He holds out his hand, like I'm supposed to give the blade to him.

I run my finger along the edge, not hard enough to slice skin or draw blood. I don't want to give up the blade; it would be way better than a knife for the puzzle.

“Hand it over,” Ernesto says. His voice is low, almost a growl.

Even if the equipment and records are secondhand, I don't believe that this radio station is so poor it can't afford to lose even one teeny razor blade. But I drop it into his hand anyway. He selects a key from the ring on his belt, strides out into the hallway, and unlocks the door next to a handwritten sign that reads
Sala de
Edición No. 1
. After leaving the blade on a table full of electronic equipment, he locks the door and rattles the knob to make sure it's shut tight. Then he goes into the other control room. He doesn't ask me to come along, so I open the door a crack to listen.

“I know you're new,” Ernesto tells the engineer. “Just don't do it again. There are people around here who shouldn't be near those things.”

Then it hits me who he's talking about.

Why did they all make me come here? And what does anyone expect me to do with a father I barely know and can't help?

Despite layers of clothing, I can't stop shivering. I wedge my body into a corner and pull the hood of my sweatshirt over my head, then over my face.
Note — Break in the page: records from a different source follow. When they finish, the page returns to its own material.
Definition set_status_b {T} (x : Status) (b : SeqDirBuilder T) : SeqDirBuilder T :=
    mkDirBuilder (o_ b) x (num_entries_ b) (num_tabls_ b) (num_eps_ b) (stats_ b) (keys_ b) (smallest_key_ b)
    (largest_key_ b) (last_key_b b) (num_uncommitted_indx_ b) (num_uncommitted_data_ b) (pending_restart_ b)
    (pending_commit_ b) (block_threshold_ b) (data_block_ b) (indx_block_ b) (epok_block_ b) (root_block_ b)
    (pending_indx_entry_ b) (last_data_info_ b) (uncommitted_indexes_ b) (data_offset_ b) (indx_sink_ b)
    (finished_b b).
Definition set_num_entries_ {T} (x : Z) (b : SeqDirBuilder T) : SeqDirBuilder T :=
    mkDirBuilder (o_ b) (status_b b) x (num_tabls_ b) (num_eps_ b) (stats_ b) (keys_ b) (smallest_key_ b)
    (largest_key_ b) (last_key_b b) (num_uncommitted_indx_ b) (num_uncommitted_data_ b) (pending_restart_ b)
    (pending_commit_ b) (block_threshold_ b) (data_block_ b) (indx_block_ b) (epok_block_ b) (root_block_ b)
    (pending_indx_entry_ b) (last_data_info_ b) (uncommitted_indexes_ b) (data_offset_ b) (indx_sink_ b)
    (finished_b b).
Definition set_num_tabls_ {T} (x : Z) (b : SeqDirBuilder T) : SeqDirBuilder T :=
    mkDirBuilder (o_ b) (status_b b) (num_entries_ b) x (num_eps_ b) (stats_ b) (keys_ b) (smallest_key_ b)
    (largest_key_ b) (last_key_b b) (num_uncommitted_indx_ b) (num_uncommitted_data_ b) (pending_restart_ b)
    (pending_commit_ b) (block_threshold_ b) (data_block_ b) (indx_block_ b) (epok_block_ b) (root_block_ b)
    (pending_indx_entry_ b) (last_data_info_ b) (uncommitted_indexes_ b) (data_offset_ b) (indx_sink_ b)
    (finished_b b).
Definition set_num_eps_ {T} (x : Z) (b : SeqDirBuilder T) : SeqDirBuilder T :=
    mkDirBuilder (o_ b) (status_b b) (num_entries_ b) (num_tabls_ b) x (stats_ b) (keys_ b) (smallest_key_ b)
    (largest_key_ b) (last_key_b b) (num_uncommitted_indx_ b) (num_uncommitted_data_ b) (pending_restart_ b)
    (pending_commit_ b) (block_threshold_ b) (data_block_ b) (indx_block_ b) (epok_block_ b) (root_block_ b)
    (pending_indx_entry_ b) (last_data_info_ b) (uncommitted_indexes_ b) (data_offset_ b) (indx_sink_ b)
    (finished_b b).
Definition set_stats_ {T} (x : DirOutputStats) (b : SeqDirBuilder T) : SeqDirBuilder T :=
    mkDirBuilder (o_ b) (status_b b) (num_entries_ b) (num_tabls_ b) (num_eps_ b) x (keys_ b) (smallest_key_ b)
    (largest_key_ b) (last_key_b b) (num_uncommitted_indx_ b) (num_uncommitted_data_ b) (pending_restart_ b)
    (pending_commit_ b) (block_threshold_ b) (data_block_ b) (indx_block_ b) (epok_block_ b) (root_block_ b)
    (pending_indx_entry_ b) (last_data_info_ b) (uncommitted_indexes_ b) (data_offset_ b) (indx_sink_ b)
    (finished_b b).
Definition set_keys_ {T} (x : list bytes) (b : SeqDirBuilder T) : SeqDirBuilder T :=
    mkDirBuilder (o_ b) (status_b b) (num_entries_ b) (num_tabls_ b) (num_eps_ b) (stats_ b) x (smallest_key_ b)
    (largest_key_ b) (last_key_b b) (num_uncommitted_indx_ b) (num_uncommitted_data_ b) (pending_restart_ b)
    (pending_commit_ b) (block_threshold_ b) (data_block_ b) (indx_block_ b) (epok_block_ b) (root_block_ b)
    (pending_indx_entry_ b) (last_data_info_ b) (uncommitted_indexes_ b) (data_offset_ b) (indx_sink_ b)
    (finished_b b).
Definition set_last_key_b {T} (x : bytes) (b : SeqDirBuilder T) : SeqDirBuilder T :=
    mkDirBuilder (o_ b) (status_b b) (num_entries_ b) (num_tabls_ b) (num_eps_ b) (stats_ b) (keys_ b)
    (smallest_key_ b) (largest_key_ b) x (num_uncommitted_indx_ b) (num_uncommitted_data_ b) (pending_restart_
    b) (pending_commit_ b) (block_threshold_ b) (data_block_ b) (indx_block_ b) (epok_block_ b) (root_block_ b)
    (pending_indx_entry_ b) (last_data_info_ b) (uncommitted_indexes_ b) (data_offset_ b) (indx_sink_ b)
    (finished_b b).
Definition set_num_uncommitted_indx_ {T} (x : Z) (b : SeqDirBuilder T) : SeqDirBuilder T :=
    mkDirBuilder (o_ b) (status_b b) (num_entries_ b) (num_tabls_ b) (num_eps_ b) (stats_ b) (keys_ b)
    (smallest_key_ b) (largest_key_ b) (last_key_b b) x (num_uncommitted_data_ b) (pending_restart_ b)
    (pending_commit_ b) (block_threshold_ b) (data_block_ b) (indx_block_ b) (epok_block_ b) (root_block_ b)
    (pending_indx_entry_ b) (last_data_info_ b) (uncommitted_indexes_ b) (data_offset_ b) (indx_sink_ b)
    (finished_b b).
Definition set_num_uncommitted_data_ {T} (x : Z) (b : SeqDirBuilder T) : SeqDirBuilder T :=
    mkDirBuilder (o_ b) (status_b b) (num_entries_ b) (num_tabls_ b) (num_eps_ b) (stats_ b) (keys_ b)
    (smallest_key_ b) (largest_key_ b) (last_key_b b) (num_uncommitted_indx_ b) x (pending_restart_ b)
    (pending_commit_ b) (block_threshold_ b) (data_block_ b) (indx_block_ b) (epok_block_ b) (root_block_ b)
    (pending_indx_entry_ b) (last_data_info_ b) (uncommitted_indexes_ b) (data_offset_ b) (indx_sink_ b)
    (finished_b b).
Definition set_pending_restart_ {T} (x : bool) (b : SeqDirBuilder T) : SeqDirBuilder T :=
    mkDirBuilder (o_ b) (status_b b) (num_entries_ b) (num_tabls_ b) (num_eps_ b) (stats_ b) (keys_ b)
    (smallest_key_ b) (largest_key_ b) (last_key_b b) (num_uncommitted_indx_ b) (num_uncommitted_data_ b) x
    (pending_commit_ b) (block_threshold_ b) (data_block_ b) (indx_block_ b) (epok_block_ b) (root_block_ b)
    (pending_indx_entry_ b) (last_data_info_ b) (uncommitted_indexes_ b) (data_offset_ b) (indx_sink_ b)
    (finished_b b).
Definition set_pending_commit_ {T} (x : bool) (b : SeqDirBuilder T) : SeqDirBuilder T :=
    mkDirBuilder (o_ b) (status_b b) (num_entries_ b) (num_tabls_ b) (num_eps_ b) (stats_ b) (keys_ b)
    (smallest_key_ b) (largest_key_ b) (last_key_b b) (num_uncommitted_indx_ b) (num_uncommitted_data_ b)
    (pending_restart_ b) x (block_threshold_ b) (data_block_ b) (indx_block_ b) (epok_block_ b) (root_block_ b)
    (pending_indx_entry_ b) (last_data_info_ b) (uncommitted_indexes_ b) (data_offset_ b) (indx_sink_ b)
    (finished_b b).
Definition set_data_block_ {T} (x : T) (b : SeqDirBuilder T) : SeqDirBuilder T :=
    mkDirBuilder (o_ b) (status_b b) (num_entries_ b) (num_tabls_ b) (num_eps_ b) (stats_ b) (keys_ b)
    (smallest_key_ b) (largest_key_ b) (last_key_b b) (num_uncommitted_indx_ b) (num_uncommitted_data_ b)
    (pending_restart_ b) (pending_commit_ b) (block_threshold_ b) x (indx_block_ b) (epok_block_ b) (root_block_
    b) (pending_indx_entry_ b) (last_data_info_ b) (uncommitted_indexes_ b) (data_offset_ b) (indx_sink_ b)
    (finished_b b).
Definition set_indx_block_ {T} (x : BlockBuilder) (b : SeqDirBuilder T) : SeqDirBuilder T :=
    mkDirBuilder (o_ b) (status_b b) (num_entries_ b) (num_tabls_ b) (num_eps_ b) (stats_ b) (keys_ b)
    (smallest_key_ b) (largest_key_ b) (last_key_b b) (num_uncommitted_indx_ b) (num_uncommitted_data_ b)
    (pending_restart_ b) (pending_commit_ b) (block_threshold_ b) (data_block_ b) x (epok_block_ b) (root_block_
    b) (pending_indx_entry_ b) (last_data_info_ b) (uncommitted_indexes_ b) (data_offset_ b) (indx_sink_ b)
    (finished_b b).
Definition set_epok_block_ {T} (x : BlockBuilder) (b : SeqDirBuilder T) : SeqDirBuilder T :=
    mkDirBuilder (o_ b) (status_b b) (num_entries_ b) (num_tabls_ b) (num_eps_ b) (stats_ b) (keys_ b)
    (smallest_key_ b) (largest_key_ b) (last_key_b b) (num_uncommitted_indx_ b) (num_uncommitted_data_ b)
    (pending_restart_ b) (pending_commit_ b) (block_threshold_ b) (data_block_ b) (indx_block_ b) x (root_block_
    b) (pending_indx_entry_ b) (last_data_info_ b) (uncommitted_indexes_ b) (data_offset_ b) (indx_sink_ b)
    (finished_b b).
Definition set_root_block_ {T} (x : BlockBuilder) (b : SeqDirBuilder T) : SeqDirBuilder T :=
    mkDirBuilder (o_ b) (status_b b) (num_entries_ b) (num_tabls_ b) (num_eps_ b) (stats_ b) (keys_ b)
    (smallest_key_ b) (largest_key_ b) (last_key_b b) (num_uncommitted_indx_ b) (num_uncommitted_data_ b)
    (pending_restart_ b) (pending_commit_ b) (block_threshold_ b) (data_block_ b) (indx_block_ b) (epok_block_
    b) x (pending_indx_entry_ b) (last_data_info_ b) (uncommitted_indexes_ b) (data_offset_ b) (indx_sink_ b)
    (finished_b b).
Definition set_pending_indx_entry_ {T} (x : bool) (b : SeqDirBuilder T) : SeqDirBuilder T :=
    mkDirBuilder (o_ b) (status_b b) (num_entries_ b) (num_tabls_ b) (num_eps_ b) (stats_ b) (keys_ b)
    (smallest_key_ b) (largest_key_ b) (last_key_b b) (num_uncommitted_indx_ b) (num_uncommitted_data_ b)
    (pending_restart_ b) (pending_commit_ b) (block_threshold_ b) (data_block_ b) (indx_block_ b) (epok_block_
    b) (root_block_ b) x (last_data_info_ b) (uncommitted_indexes_ b) (data_offset_ b) (indx_sink_ b)
    (finished_b b).
Definition set_last_data_info_ {T} (x : BlockHandle) (b : SeqDirBuilder T) : SeqDirBuilder T :=
    mkDirBuilder (o_ b) (status_b b) (num_entries_ b) (num_tabls_ b) (num_eps_ b) (stats_ b) (keys_ b)
    (smallest_key_ b) (largest_key_ b) (last_key_b b) (num_uncommitted_indx_ b) (num_uncommitted_data_ b)
    (pending_restart_ b) (pending_commit_ b) (block_threshold_ b) (data_block_ b) (indx_block_ b) (epok_block_
    b) (root_block_ b) (pending_indx_entry_ b) x (uncommitted_indexes_ b) (data_offset_ b) (indx_sink_ b)
    (finished_b b).
Definition set_uncommitted_indexes_ {T} (x : bytes) (b : SeqDirBuilder T) : SeqDirBuilder T :=
    mkDirBuilder (o_ b) (status_b b) (num_entries_ b) (num_tabls_ b) (num_eps_ b) (stats_ b) (keys_ b)
    (smallest_key_ b) (largest_key_ b) (last_key_b b) (num_uncommitted_indx_ b) (num_uncommitted_data_ b)
    (pending_restart_ b) (pending_commit_ b) (block_threshold_ b) (data_block_ b) (indx_block_ b) (epok_block_
    b) (root_block_ b) (pending_indx_entry_ b) (last_data_info_ b) x (data_offset_ b) (indx_sink_ b) (finished_b
    b).
Definition set_data_offset_ {T} (x : Z) (b : SeqDirBuilder T) : SeqDirBuilder T :=
    mkDirBuilder (o_ b) (status_b b) (num_entries_ b) (num_tabls_ b) (num_eps_ b) (stats_ b) (keys_ b)
    (smallest_key_ b) (largest_key_ b) (last_key_b b) (num_uncommitted_indx_ b) (num_uncommitted_data_ b)
    (pending_restart_ b) (pending_commit_ b) (block_threshold_ b) (data_block_ b) (indx_block_ b) (epok_block_
    b) (root_block_ b) (pending_indx_entry_ b) (last_data_info_ b) (uncommitted_indexes_ b) x (indx_sink_ b)
    (finished_b b).
Definition set_indx_sink_ {T} (x : LogSink) (b : SeqDirBuilder T) : SeqDirBuilder T :=
    mkDirBuilder (o_ b) (status_b b) (num_entries_ b) (num_tabls_ b) (num_eps_ b) (stats_ b) (keys_ b)
    (smallest_key_ b) (largest_key_ b) (last_key_b b) (num_uncommitted_indx_ b) (num_uncommitted_data_ b)
    (pending_restart_ b) (pending_commit_ b) (block_threshold_ b) (data_block_ b) (indx_block_ b) (epok_block_
    b) (root_block_ b) (pending_indx_entry_ b) (last_data_info_ b) (uncommitted_indexes_ b) (data_offset_ b) x
    (finished_b b).
Definition set_finished_b {T} (x : bool) (b : SeqDirBuilder T) : SeqDirBuilder T :=
    mkDirBuilder (o_ b) (status_b b) (num_entries_ b) (num_tabls_ b) (num_eps_ b) (stats_ b) (keys_ b)
    (smallest_key_ b) (largest_key_ b) (last_key_b b) (num_uncommitted_indx_ b) (num_uncommitted_data_ b)
    (pending_restart_ b) (pending_commit_ b) (block_threshold_ b) (data_block_ b) (indx_block_ b) (epok_block_
    b) (root_block_ b) (pending_indx_entry_ b) (last_data_info_ b) (uncommitted_indexes_ b) (data_offset_ b)
    (indx_sink_ b) x.
Definition set_smallest_key_ {T} (x : bytes) (b : SeqDirBuilder T) : SeqDirBuilder T :=
    mkDirBuilder (o_ b) (status_b b) (num_entries_ b) (num_tabls_ b) (num_eps_ b) (stats_ b) (keys_ b) x
    (largest_key_ b) (last_key_b b) (num_uncommitted_indx_ b) (num_uncommitted_data_ b) (pending_restart_ b)
    (pending_commit_ b) (block_threshold_ b) (data_block_ b) (indx_block_ b) (epok_block_ b) (root_block_ b)
    (pending_indx_entry_ b) (last_data_info_ b) (uncommitted_indexes_ b) (data_offset_ b) (indx_sink_ b)
    (finished_b b).
Definition set_largest_key_ {T} (x : bytes) (b : SeqDirBuilder T) : SeqDirBuilder T :=
    mkDirBuilder (o_ b) (status_b b) (num_entries_ b) (num_tabls_ b) (num_eps_ b) (stats_ b) (keys_ b)
    (smallest_key_ b) x (last_key_b b) (num_uncommitted_indx_ b) (num_uncommitted_data_ b) (pending_restart_ b)
    (pending_commit_ b) (block_threshold_ b) (data_block_ b) (indx_block_ b) (epok_block_ b) (root_block_ b)
    (pending_indx_entry_ b) (last_data_info_ b) (uncommitted_indexes_ b) (data_offset_ b) (indx_sink_ b)
    (finished_b b).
But Ernesto notices when he comes out. Like a favorite teacher, he seems to know that something bad has happened. But I don't think a teacher would ever tell a kid what he says next. About Papá's drinking, which got even worse after the plebiscite. About his writing for all those newspapers and magazines on top of his regular job with the radio station, to pay off the house. About the gun he tried to get, supposedly for self-defense.

“I never saw a gun.”

“That's because we never gave him one.” Ernesto leans against the doorframe next to me. “We set up a security detail so he's pretty much never alone and never with anything
that can do serious damage. He thinks we're protecting him from his enemies, but really it's himself.”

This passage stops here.